Could Texas’s abortion ban bring a surge of women voters to the polls? (And why not a surge of men as well?) Six other states—Florida, North Dakota, South Dakota, Arkansas, Indiana, and Mississippi —have expressed interest in passing a similar ban, and in December the Supreme Court is scheduled to hear arguments in a Mississippi case that could overturn Roe v. Wade and let each state go its own way. Stephen Holmes, a noted New York University law professor, tells me overturning Roe would be a good thing. After all, most Americans want abortion to be legal. “Republicans have benefited enormously from favoring the overturning of Roe but not being able to do something so overwhelmingly unpopular,” he wrote to me in an e-mail. “If it happens before the 2022 midterms, the backlash could save the Democratic majority in the House. Then Congress could make Roe the law of the land. A politically accountable Republican Congress would be much less likely to reverse that than an unaccountable Court.”
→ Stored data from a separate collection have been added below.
(* ===== verification/Sha256.v ===== *)
(** * SHA-256

    [crypto/sha256] as [event.Fingerprint] uses it: the digest of a message of
    whole bytes. Words are 32-bit integers. *)

From S2P Require Import Prelude Bytes.

Definition rotr (x n : Z) : Z := Z.lor (Z.shiftr x n) (uint32 (Z.shiftl x (32 - n))).

Definition round_constants : list Z :=
  [1116352408; 1899447441; 3049323471; 3921009573; 961987163; 1508970993; 2453635748; 2870763221;
   3624381080; 310598401; 607225278; 1426881987; 1925078388; 2162078206; 2614888103; 3248222580;
   3835390401; 4022224774; 264347078; 604807628; 770255983; 1249150122; 1555081692; 1996064986;
   2554220882; 2821834349; 2952996808; 3210313671; 3336571891; 3584528711; 113926993; 338241895;
   666307205; 773529912; 1294757372; 1396182291; 1695183700; 1986661051; 2177026350; 2456956037;
   2730485921; 2820302411; 3259730800; 3345764771; 3516065817; 3600352804; 4094571909; 275423344;
   430227734; 506948616; 659060556; 883997877; 958139571; 1322822218; 1537002063; 1747873779;
   1955562222; 2024104815; 2227730452; 2361852424; 2428436474; 2756734187; 3204031479; 3329325298].

Record hash_state : Type := mkHash { h0 : Z; h1 : Z; h2 : Z; h3 : Z; h4 : Z; h5 : Z; h6 : Z; h7 : Z }.

Definition initial_hash : hash_state :=
  mkHash 1779033703 3144134277 1013904242 2773480762 1359893119 2600822924 528734635 1541459225.

Definition small_sigma0 (x : Z) : Z := Z.lxor (Z.lxor (rotr x 7) (rotr x 18)) (Z.shiftr x 3).

Definition small_sigma1 (x : Z) : Z := Z.lxor (Z.lxor (rotr x 17) (rotr x 19)) (Z.shiftr x 10).

Definition big_sigma0 (x : Z) : Z := Z.lxor (Z.lxor (rotr x 2) (rotr x 13)) (rotr x 22).

Definition big_sigma1 (x : Z) : Z := Z.lxor (Z.lxor (rotr x 6) (rotr x 11)) (rotr x 25).

Definition choose (x y z : Z) : Z := Z.lxor (Z.land x y) (Z.land (Z.lxor x 4294967295) z).

Definition majority (x y z : Z) : Z := Z.lxor (Z.lxor (Z.land x y) (Z.land x z)) (Z.land y z).

(** The message schedule, most recent word first. *)
Fixpoint extend_schedule (n : nat) (w : list Z) : list Z :=
  match n with
  | O => w
  | S n =>
      let at_ i := nth i w 0 in
      extend_schedule n (uint32 (small_sigma1 (at_ 1%nat) + at_ 6%nat + small_sigma0 (at_ 14%nat) + at_ 15%nat) :: w)
  end.

Fixpoint words (b : list byte) (n : nat) : list Z :=
  match n with
  | O => []
  | S n => Uint32 (take 4 b) :: words (drop 4 b) n
  end.

Definition hash_round (h : hash_state) (kw : Z * Z) : hash_state :=
  let t1 := h7 h + big_sigma1 (h4 h) + choose (h4 h) (h5 h) (h6 h) + kw.1 + kw.2 in
  let t2 := big_sigma0 (h0 h) + majority (h0 h) (h1 h) (h2 h) in
  mkHash (uint32 (t1 + t2)) (h0 h) (h1 h) (h2 h) (uint32 (h3 h + t1)) (h4 h) (h5 h) (h6 h).

Definition hash_block (h : hash_state) (block : list byte) : hash_state :=
  let w := reverse (extend_schedule 48 (reverse (words block 16))) in
  let r := foldl hash_round h (zip round_constants w) in
  mkHash (uint32 (h0 h + h0 r)) (uint32 (h1 h + h1 r)) (uint32 (h2 h + h2 r)) (uint32 (h3 h + h3 r))
         (uint32 (h4 h + h4 r)) (uint32 (h5 h + h5 r)) (uint32 (h6 h + h6 r)) (uint32 (h7 h + h7 r)).

(** [n] blocks of 64 bytes. *)
Fixpoint hash_blocks (n : nat) (h : hash_state) (b : list byte) : hash_state :=
  match n with
  | O => h
  | S n => hash_blocks n (hash_block h (take 64 b)) (drop 64 b)
  end.

(** A one bit, zeros up to eight bytes short of a block, and the length in bits. *)
Definition pad (m : list byte) : list byte :=
  let n := Z.of_nat (length m) in
  m ++ [x80] ++ replicate (Z.to_nat ((55 - n) mod 64)) x00 ++ PutUint64 (uint64 (n * 8)).

Definition sha256 (m : list byte) : list byte :=
  let p := pad m in
  let h := hash_blocks (length p / 64) initial_hash p in
  PutUint32 (h0 h) ++ PutUint32 (h1 h) ++ PutUint32 (h2 h) ++ PutUint32 (h3 h) ++
  PutUint32 (h4 h) ++ PutUint32 (h5 h) ++ PutUint32 (h6 h) ++ PutUint32 (h7 h).

(** The standard's test vector for "abc". *)
Lemma sha256_abc : sha256 [x61; x62; x63] =
  [xba; x78; x16; xbf; x8f; x01; xcf; xea; x41; x41; x40; xde; x5d; xae; x22; x23;
   xb0; x03; x61; xa3; x96; x17; x7a; x9c; xb4; x10; xff; x61; xf2; x00; x15; xad].
Proof. vm_compute. reflexivity. Qed.

Lemma sha256_length m : length (sha256 m) = 32%nat.
Proof. done. Qed.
It’s great to hear from someone optimistic for a change, but it sounds a bit too clever to me. Even if the fall of Roe were to get a few more Democratic senators elected, would they be true-blue pro-choicers or “bipartisan” compromisers? As we see with Build Back Better, a few discordant senators can wield a lot of power. Also, what happens to those new abortion protections when the Republicans take power again? Roe may not be perfect, but it’s the umbrella beneath which reproductive rights has the best chance to survive and expand.

In other words, the stakes are as high as ever.

So, voters and volunteers of every race, ethnicity, income level, age, sex, and gender, don’t go all wobbly on us now. Enjoy your brunch, and then get back to work.